## What you are asked to do
From the records below, extract only the lines running from the line with "- destruct (IH" to the line with "(after ≡ₚ before", both lines included, reproducing them exactly.

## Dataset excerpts
◇ ◇ ◇ ◇

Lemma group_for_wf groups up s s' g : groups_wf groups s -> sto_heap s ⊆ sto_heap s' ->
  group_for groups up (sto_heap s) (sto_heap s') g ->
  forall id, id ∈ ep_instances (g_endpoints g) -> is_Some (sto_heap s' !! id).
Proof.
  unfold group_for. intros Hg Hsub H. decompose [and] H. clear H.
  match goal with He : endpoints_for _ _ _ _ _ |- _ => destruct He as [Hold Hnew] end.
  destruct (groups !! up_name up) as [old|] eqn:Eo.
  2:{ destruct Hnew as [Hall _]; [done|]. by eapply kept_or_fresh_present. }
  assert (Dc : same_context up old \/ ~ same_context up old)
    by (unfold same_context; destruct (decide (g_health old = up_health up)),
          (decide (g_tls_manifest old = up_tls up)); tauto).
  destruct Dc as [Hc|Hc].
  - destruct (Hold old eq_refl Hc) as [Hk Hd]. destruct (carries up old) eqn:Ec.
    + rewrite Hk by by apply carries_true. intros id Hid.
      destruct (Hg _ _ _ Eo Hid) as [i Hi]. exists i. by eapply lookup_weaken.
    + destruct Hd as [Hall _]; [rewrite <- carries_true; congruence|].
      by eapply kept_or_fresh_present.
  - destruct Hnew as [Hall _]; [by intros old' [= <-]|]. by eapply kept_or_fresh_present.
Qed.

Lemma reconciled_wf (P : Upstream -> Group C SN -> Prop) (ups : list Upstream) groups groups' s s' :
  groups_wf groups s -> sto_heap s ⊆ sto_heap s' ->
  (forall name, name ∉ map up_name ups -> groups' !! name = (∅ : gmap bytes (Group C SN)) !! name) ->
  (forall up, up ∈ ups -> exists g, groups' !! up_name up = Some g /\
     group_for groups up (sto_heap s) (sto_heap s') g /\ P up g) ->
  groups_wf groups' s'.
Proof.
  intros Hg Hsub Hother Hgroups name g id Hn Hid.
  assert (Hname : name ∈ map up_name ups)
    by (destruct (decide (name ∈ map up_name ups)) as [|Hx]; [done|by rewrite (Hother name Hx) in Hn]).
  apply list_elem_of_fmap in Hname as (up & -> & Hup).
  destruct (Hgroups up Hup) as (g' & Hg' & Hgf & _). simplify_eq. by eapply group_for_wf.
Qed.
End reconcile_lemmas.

◇ ◇ ◇ ◇

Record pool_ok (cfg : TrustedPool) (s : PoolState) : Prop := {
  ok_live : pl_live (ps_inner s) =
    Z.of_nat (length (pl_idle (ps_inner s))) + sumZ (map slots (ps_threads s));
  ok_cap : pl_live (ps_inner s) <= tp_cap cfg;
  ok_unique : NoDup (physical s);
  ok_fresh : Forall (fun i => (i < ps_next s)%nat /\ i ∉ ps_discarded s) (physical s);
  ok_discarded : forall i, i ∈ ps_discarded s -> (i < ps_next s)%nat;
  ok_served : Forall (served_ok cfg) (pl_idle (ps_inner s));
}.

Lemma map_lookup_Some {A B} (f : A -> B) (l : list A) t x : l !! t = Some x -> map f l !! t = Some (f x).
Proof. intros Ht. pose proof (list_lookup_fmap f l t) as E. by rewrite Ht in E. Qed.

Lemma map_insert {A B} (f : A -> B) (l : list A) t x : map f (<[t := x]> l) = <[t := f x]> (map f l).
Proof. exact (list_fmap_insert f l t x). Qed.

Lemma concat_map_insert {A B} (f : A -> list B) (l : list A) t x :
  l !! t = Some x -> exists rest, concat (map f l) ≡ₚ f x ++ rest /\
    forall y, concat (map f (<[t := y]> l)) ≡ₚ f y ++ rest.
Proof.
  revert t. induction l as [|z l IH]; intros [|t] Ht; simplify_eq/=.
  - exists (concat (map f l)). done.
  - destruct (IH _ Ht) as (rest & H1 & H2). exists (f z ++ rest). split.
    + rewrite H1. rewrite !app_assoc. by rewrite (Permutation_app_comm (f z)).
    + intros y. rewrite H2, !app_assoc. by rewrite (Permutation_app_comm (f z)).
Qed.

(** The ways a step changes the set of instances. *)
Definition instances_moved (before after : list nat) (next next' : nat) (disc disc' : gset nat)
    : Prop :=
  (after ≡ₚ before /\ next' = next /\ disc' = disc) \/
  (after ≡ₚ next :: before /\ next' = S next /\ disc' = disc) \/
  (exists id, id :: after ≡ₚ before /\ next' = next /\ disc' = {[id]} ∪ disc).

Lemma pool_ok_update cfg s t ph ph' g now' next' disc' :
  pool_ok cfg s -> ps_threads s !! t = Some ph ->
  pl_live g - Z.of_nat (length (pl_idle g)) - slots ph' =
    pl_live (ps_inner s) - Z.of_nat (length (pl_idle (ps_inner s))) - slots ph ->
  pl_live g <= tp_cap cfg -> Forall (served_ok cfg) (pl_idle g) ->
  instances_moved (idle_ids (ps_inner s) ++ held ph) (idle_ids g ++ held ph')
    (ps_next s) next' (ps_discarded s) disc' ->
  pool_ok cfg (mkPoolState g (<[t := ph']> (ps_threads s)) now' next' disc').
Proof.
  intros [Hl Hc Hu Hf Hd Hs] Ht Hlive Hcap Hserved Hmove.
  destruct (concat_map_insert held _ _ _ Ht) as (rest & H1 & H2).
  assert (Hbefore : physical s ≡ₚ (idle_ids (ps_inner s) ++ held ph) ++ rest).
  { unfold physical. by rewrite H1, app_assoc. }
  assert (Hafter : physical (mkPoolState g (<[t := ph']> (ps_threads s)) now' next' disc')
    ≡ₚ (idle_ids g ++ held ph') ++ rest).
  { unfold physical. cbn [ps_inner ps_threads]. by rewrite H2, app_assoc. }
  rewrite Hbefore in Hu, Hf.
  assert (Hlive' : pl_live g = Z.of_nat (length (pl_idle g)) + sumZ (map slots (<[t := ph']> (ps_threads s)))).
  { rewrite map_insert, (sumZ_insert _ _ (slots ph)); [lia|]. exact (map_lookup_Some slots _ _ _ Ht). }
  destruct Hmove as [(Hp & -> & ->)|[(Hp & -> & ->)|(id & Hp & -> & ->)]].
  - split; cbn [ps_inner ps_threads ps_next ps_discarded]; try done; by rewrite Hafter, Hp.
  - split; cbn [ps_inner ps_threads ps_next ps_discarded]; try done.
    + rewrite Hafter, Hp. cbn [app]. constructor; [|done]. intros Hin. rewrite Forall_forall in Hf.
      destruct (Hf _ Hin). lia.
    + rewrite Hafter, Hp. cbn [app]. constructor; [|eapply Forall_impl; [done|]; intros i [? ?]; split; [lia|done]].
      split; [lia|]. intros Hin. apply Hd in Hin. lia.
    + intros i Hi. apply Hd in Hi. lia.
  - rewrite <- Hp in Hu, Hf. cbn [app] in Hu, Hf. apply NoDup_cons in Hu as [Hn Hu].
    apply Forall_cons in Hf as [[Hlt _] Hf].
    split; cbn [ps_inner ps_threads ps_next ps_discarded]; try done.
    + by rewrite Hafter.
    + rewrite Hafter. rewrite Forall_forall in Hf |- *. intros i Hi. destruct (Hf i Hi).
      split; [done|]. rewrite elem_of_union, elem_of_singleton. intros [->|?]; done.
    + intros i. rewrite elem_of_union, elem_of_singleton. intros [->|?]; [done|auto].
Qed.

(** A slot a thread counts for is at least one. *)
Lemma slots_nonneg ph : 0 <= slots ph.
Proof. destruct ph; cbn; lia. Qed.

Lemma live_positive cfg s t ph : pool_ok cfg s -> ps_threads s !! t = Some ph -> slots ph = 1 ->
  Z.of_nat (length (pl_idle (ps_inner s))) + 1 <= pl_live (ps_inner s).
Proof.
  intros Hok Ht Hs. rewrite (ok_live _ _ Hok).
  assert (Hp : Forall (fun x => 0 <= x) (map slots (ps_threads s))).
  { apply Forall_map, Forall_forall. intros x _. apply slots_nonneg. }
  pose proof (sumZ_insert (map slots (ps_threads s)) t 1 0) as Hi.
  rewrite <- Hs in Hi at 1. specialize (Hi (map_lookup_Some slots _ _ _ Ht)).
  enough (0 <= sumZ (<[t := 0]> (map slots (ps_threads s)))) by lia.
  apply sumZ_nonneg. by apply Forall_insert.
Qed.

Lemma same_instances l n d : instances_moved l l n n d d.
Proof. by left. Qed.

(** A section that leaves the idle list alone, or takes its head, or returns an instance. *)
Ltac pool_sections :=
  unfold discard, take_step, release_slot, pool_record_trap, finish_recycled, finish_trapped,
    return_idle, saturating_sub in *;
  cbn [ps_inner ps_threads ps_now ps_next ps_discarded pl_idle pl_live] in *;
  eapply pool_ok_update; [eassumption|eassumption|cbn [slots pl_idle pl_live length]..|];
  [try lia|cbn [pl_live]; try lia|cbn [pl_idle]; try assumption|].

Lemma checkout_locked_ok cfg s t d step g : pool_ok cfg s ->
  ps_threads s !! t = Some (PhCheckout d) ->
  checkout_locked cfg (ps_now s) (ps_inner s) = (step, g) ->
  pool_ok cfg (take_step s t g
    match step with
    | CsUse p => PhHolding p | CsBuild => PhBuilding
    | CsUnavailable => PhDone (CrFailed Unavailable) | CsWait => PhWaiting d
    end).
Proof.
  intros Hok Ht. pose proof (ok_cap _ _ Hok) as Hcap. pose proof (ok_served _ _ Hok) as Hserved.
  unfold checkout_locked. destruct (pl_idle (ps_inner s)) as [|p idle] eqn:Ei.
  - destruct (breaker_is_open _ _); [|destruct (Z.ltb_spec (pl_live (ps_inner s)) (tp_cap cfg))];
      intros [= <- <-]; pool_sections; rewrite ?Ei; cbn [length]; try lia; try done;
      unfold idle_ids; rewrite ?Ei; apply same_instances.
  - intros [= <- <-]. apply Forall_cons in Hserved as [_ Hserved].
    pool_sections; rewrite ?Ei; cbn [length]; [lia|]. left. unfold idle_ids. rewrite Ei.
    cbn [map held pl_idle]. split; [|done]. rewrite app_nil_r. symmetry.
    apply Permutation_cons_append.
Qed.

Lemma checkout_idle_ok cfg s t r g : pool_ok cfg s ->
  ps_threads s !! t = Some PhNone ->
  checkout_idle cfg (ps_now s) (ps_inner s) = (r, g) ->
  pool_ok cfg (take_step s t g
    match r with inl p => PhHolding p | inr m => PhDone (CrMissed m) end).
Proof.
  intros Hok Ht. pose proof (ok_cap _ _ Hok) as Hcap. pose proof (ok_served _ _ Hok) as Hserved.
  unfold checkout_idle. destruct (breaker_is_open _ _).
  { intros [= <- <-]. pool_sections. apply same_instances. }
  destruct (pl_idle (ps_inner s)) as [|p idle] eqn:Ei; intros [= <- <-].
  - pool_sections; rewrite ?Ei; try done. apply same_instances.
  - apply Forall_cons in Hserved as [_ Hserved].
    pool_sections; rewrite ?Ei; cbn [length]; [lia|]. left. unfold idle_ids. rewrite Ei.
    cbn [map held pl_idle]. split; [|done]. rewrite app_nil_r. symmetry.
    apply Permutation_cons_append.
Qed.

◇ ◇ ◇ ◇

## Solution for this exercise
  - destruct (IH _ Ht) as (rest & H1 & H2). exists (f z ++ rest). split.
    + rewrite H1. rewrite !app_assoc. by rewrite (Permutation_app_comm (f z)).
    + intros y. rewrite H2, !app_assoc. by rewrite (Permutation_app_comm (f z)).
Qed.

(** The ways a step changes the set of instances. *)
Definition instances_moved (before after : list nat) (next next' : nat) (disc disc' : gset nat)
    : Prop :=
  (after ≡ₚ before /\ next' = next /\ disc' = disc) \/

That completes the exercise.